• Exercise aim: When the line containing "apply BlobIsInSwap_new_blob_id. exact" appears in the data below, begin copying there and stop only after the line containing "(** ** Running an operation on a node *)".

(Data extracted from a collection)
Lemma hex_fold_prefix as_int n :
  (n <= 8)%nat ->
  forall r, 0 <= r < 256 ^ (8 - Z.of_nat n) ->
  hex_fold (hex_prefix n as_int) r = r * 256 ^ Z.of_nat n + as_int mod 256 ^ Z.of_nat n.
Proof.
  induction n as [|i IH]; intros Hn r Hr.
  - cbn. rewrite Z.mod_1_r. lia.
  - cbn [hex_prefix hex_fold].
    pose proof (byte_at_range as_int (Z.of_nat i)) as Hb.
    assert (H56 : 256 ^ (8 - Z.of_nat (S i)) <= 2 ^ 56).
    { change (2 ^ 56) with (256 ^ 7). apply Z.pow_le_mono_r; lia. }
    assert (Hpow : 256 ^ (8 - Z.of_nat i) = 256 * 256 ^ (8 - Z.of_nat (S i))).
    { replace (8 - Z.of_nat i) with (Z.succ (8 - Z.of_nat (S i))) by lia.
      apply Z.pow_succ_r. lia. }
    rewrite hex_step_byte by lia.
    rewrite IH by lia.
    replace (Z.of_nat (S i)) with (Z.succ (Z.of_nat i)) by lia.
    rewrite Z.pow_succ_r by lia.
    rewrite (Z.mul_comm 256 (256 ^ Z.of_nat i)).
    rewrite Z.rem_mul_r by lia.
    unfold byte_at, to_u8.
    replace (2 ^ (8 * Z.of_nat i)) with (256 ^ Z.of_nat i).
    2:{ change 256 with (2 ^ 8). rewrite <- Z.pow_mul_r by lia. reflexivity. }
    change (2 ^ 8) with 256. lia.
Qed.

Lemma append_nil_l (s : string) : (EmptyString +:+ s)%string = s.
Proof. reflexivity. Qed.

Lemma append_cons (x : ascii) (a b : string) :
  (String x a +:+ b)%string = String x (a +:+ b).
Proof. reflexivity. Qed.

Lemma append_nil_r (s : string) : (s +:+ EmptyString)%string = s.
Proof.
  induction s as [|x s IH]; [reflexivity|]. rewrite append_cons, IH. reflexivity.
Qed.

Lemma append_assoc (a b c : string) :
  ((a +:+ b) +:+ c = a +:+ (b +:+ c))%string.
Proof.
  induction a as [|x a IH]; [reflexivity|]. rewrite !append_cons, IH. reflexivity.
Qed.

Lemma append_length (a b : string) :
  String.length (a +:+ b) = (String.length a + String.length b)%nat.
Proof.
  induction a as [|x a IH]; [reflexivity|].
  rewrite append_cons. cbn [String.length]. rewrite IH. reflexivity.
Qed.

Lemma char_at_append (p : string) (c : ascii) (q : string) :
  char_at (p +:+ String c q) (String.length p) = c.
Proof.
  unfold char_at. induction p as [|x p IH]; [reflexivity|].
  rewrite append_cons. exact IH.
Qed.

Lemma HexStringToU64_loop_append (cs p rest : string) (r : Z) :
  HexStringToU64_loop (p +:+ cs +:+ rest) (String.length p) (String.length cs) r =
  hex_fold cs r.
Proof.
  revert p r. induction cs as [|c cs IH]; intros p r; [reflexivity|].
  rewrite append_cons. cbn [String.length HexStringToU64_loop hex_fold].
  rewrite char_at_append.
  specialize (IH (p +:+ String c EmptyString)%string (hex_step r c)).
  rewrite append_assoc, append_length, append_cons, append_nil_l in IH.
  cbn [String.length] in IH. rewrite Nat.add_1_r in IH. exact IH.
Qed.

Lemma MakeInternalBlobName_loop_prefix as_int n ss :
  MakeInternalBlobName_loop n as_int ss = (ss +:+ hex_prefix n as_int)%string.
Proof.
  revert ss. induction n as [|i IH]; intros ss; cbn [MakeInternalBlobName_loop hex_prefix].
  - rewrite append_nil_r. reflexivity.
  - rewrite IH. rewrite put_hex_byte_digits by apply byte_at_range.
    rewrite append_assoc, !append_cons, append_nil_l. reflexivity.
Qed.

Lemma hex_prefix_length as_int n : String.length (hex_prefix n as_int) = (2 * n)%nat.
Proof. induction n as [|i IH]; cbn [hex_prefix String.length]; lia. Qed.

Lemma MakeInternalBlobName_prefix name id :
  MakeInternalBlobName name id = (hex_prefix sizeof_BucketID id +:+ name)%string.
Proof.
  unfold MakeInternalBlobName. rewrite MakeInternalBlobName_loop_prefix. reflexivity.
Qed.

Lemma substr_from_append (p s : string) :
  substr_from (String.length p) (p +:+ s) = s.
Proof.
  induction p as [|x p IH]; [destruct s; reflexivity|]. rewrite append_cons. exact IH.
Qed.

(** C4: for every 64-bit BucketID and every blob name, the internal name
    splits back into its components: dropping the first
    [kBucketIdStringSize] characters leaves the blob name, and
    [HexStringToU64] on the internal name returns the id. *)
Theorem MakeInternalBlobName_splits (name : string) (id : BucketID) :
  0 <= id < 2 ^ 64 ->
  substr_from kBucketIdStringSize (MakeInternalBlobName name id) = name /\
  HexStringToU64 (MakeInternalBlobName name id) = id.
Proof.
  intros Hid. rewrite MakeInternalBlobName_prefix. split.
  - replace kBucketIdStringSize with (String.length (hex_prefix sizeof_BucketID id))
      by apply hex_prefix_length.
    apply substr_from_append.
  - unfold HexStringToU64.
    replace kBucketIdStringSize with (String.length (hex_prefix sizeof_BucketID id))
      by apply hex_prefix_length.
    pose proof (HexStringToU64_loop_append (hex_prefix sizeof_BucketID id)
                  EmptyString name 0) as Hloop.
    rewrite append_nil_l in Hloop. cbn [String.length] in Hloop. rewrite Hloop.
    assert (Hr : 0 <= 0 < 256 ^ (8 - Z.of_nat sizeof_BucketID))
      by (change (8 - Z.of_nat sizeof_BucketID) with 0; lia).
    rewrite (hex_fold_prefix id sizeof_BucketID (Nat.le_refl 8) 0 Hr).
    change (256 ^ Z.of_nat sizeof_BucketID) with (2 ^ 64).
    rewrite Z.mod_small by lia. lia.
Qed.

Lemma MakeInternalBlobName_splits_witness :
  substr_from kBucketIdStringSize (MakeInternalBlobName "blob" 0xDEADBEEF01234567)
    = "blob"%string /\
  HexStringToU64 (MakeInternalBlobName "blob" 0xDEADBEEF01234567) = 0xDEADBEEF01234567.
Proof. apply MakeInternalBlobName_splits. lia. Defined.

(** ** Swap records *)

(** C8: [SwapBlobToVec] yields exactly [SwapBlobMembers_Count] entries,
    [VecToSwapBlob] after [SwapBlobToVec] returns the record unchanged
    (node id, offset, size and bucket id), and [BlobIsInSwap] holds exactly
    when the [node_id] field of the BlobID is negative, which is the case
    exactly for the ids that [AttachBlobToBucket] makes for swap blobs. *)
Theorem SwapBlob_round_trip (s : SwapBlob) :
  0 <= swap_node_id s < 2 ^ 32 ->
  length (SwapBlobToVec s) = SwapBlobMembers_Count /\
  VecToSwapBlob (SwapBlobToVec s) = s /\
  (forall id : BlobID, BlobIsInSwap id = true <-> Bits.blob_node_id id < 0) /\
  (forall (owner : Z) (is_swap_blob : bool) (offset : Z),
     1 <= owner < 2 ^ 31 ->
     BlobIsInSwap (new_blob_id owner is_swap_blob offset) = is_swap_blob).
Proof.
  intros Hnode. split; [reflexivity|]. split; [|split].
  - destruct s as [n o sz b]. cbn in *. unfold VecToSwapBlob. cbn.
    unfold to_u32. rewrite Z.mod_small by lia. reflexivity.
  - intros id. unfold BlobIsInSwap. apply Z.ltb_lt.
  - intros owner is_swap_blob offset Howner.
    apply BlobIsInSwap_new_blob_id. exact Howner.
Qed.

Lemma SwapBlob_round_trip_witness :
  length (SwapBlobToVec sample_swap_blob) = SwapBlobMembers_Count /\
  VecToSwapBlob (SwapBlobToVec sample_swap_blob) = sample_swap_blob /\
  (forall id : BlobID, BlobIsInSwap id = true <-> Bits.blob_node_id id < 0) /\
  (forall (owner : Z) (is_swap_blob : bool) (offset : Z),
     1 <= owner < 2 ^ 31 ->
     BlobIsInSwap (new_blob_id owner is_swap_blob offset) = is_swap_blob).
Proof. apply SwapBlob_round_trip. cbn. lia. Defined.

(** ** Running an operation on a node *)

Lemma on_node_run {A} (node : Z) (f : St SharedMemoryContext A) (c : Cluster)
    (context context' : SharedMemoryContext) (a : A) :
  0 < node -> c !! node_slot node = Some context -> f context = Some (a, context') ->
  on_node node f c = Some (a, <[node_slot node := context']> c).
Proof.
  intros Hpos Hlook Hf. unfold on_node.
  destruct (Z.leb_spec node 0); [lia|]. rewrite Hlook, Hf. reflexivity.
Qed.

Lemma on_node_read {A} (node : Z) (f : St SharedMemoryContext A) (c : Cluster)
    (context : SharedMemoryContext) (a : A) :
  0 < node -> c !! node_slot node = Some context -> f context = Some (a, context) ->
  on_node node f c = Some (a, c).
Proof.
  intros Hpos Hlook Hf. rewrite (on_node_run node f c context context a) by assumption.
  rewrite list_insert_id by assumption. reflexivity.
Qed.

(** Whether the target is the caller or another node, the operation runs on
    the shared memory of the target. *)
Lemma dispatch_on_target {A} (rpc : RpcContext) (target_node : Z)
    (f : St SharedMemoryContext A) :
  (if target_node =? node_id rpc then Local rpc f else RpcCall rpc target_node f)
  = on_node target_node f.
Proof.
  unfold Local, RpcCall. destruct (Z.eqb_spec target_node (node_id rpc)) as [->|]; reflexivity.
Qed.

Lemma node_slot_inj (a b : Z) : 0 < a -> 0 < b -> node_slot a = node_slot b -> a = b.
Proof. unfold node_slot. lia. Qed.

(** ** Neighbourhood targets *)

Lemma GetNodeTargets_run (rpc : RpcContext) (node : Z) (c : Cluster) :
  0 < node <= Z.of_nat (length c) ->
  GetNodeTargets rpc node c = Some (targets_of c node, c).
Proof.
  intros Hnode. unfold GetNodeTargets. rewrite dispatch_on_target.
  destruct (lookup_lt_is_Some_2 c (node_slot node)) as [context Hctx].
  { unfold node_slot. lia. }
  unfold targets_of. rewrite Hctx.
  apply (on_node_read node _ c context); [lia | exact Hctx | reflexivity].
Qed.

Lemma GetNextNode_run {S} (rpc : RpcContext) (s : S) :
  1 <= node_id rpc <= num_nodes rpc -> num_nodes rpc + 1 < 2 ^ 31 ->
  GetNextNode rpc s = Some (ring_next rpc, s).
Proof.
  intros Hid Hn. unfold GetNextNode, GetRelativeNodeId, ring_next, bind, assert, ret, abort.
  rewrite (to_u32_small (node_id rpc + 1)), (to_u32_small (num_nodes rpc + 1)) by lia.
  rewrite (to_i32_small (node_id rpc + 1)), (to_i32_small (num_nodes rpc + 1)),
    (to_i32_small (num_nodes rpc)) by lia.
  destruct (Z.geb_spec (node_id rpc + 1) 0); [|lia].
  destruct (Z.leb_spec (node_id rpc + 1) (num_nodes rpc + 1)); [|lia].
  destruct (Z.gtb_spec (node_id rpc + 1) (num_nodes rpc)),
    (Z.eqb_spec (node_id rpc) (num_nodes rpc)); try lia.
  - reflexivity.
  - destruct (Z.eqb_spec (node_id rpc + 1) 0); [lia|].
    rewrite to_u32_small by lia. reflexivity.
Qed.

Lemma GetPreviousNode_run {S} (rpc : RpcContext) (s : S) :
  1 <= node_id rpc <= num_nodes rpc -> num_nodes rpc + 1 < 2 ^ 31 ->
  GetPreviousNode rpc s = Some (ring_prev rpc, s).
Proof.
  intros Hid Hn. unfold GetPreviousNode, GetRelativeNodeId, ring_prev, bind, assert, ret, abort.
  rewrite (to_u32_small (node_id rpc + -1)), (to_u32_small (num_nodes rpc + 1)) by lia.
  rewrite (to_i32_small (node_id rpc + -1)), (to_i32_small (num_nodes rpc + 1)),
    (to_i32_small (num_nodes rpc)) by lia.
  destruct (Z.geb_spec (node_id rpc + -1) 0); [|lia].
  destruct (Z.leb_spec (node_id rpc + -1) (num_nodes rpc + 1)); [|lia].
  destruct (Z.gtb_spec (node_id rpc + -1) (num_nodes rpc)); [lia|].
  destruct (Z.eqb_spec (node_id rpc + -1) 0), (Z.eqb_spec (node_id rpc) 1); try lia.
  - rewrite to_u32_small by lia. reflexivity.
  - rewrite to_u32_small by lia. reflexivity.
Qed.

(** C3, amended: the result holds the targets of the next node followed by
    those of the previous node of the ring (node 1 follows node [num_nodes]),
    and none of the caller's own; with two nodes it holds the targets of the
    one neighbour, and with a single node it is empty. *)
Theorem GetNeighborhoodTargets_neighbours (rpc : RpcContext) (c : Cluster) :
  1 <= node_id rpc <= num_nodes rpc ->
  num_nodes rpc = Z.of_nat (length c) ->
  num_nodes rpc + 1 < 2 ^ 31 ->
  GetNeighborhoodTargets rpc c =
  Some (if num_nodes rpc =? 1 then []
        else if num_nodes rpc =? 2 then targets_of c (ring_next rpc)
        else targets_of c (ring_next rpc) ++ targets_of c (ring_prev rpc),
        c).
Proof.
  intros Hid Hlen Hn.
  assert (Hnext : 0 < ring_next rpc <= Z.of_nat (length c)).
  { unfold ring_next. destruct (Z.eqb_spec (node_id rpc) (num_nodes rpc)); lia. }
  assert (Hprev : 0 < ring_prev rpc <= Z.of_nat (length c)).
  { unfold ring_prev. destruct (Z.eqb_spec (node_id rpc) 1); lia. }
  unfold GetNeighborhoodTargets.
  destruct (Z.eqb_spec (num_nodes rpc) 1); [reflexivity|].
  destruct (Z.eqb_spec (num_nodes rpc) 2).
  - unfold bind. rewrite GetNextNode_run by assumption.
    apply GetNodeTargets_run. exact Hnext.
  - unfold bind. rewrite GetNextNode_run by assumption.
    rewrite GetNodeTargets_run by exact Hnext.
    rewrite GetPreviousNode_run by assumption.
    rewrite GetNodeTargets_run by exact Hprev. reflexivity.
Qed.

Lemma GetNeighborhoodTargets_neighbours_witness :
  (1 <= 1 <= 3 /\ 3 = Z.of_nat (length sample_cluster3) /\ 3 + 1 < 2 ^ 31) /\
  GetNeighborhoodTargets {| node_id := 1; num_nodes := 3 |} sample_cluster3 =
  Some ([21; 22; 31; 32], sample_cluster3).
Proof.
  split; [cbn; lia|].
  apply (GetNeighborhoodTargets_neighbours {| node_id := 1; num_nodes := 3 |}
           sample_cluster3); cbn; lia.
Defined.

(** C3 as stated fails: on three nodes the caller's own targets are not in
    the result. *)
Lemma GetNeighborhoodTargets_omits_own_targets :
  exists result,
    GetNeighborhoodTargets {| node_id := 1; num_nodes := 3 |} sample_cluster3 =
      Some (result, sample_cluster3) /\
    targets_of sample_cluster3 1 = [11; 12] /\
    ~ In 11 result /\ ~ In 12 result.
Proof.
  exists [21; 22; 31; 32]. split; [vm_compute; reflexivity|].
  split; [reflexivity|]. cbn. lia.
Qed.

• Result of the exercise:
    apply BlobIsInSwap_new_blob_id. exact Howner.
Qed.

Lemma SwapBlob_round_trip_witness :
  length (SwapBlobToVec sample_swap_blob) = SwapBlobMembers_Count /\
  VecToSwapBlob (SwapBlobToVec sample_swap_blob) = sample_swap_blob /\
  (forall id : BlobID, BlobIsInSwap id = true <-> Bits.blob_node_id id < 0) /\
  (forall (owner : Z) (is_swap_blob : bool) (offset : Z),
     1 <= owner < 2 ^ 31 ->
     BlobIsInSwap (new_blob_id owner is_swap_blob offset) = is_swap_blob).
Proof. apply SwapBlob_round_trip. cbn. lia. Defined.

(** ** Running an operation on a node *)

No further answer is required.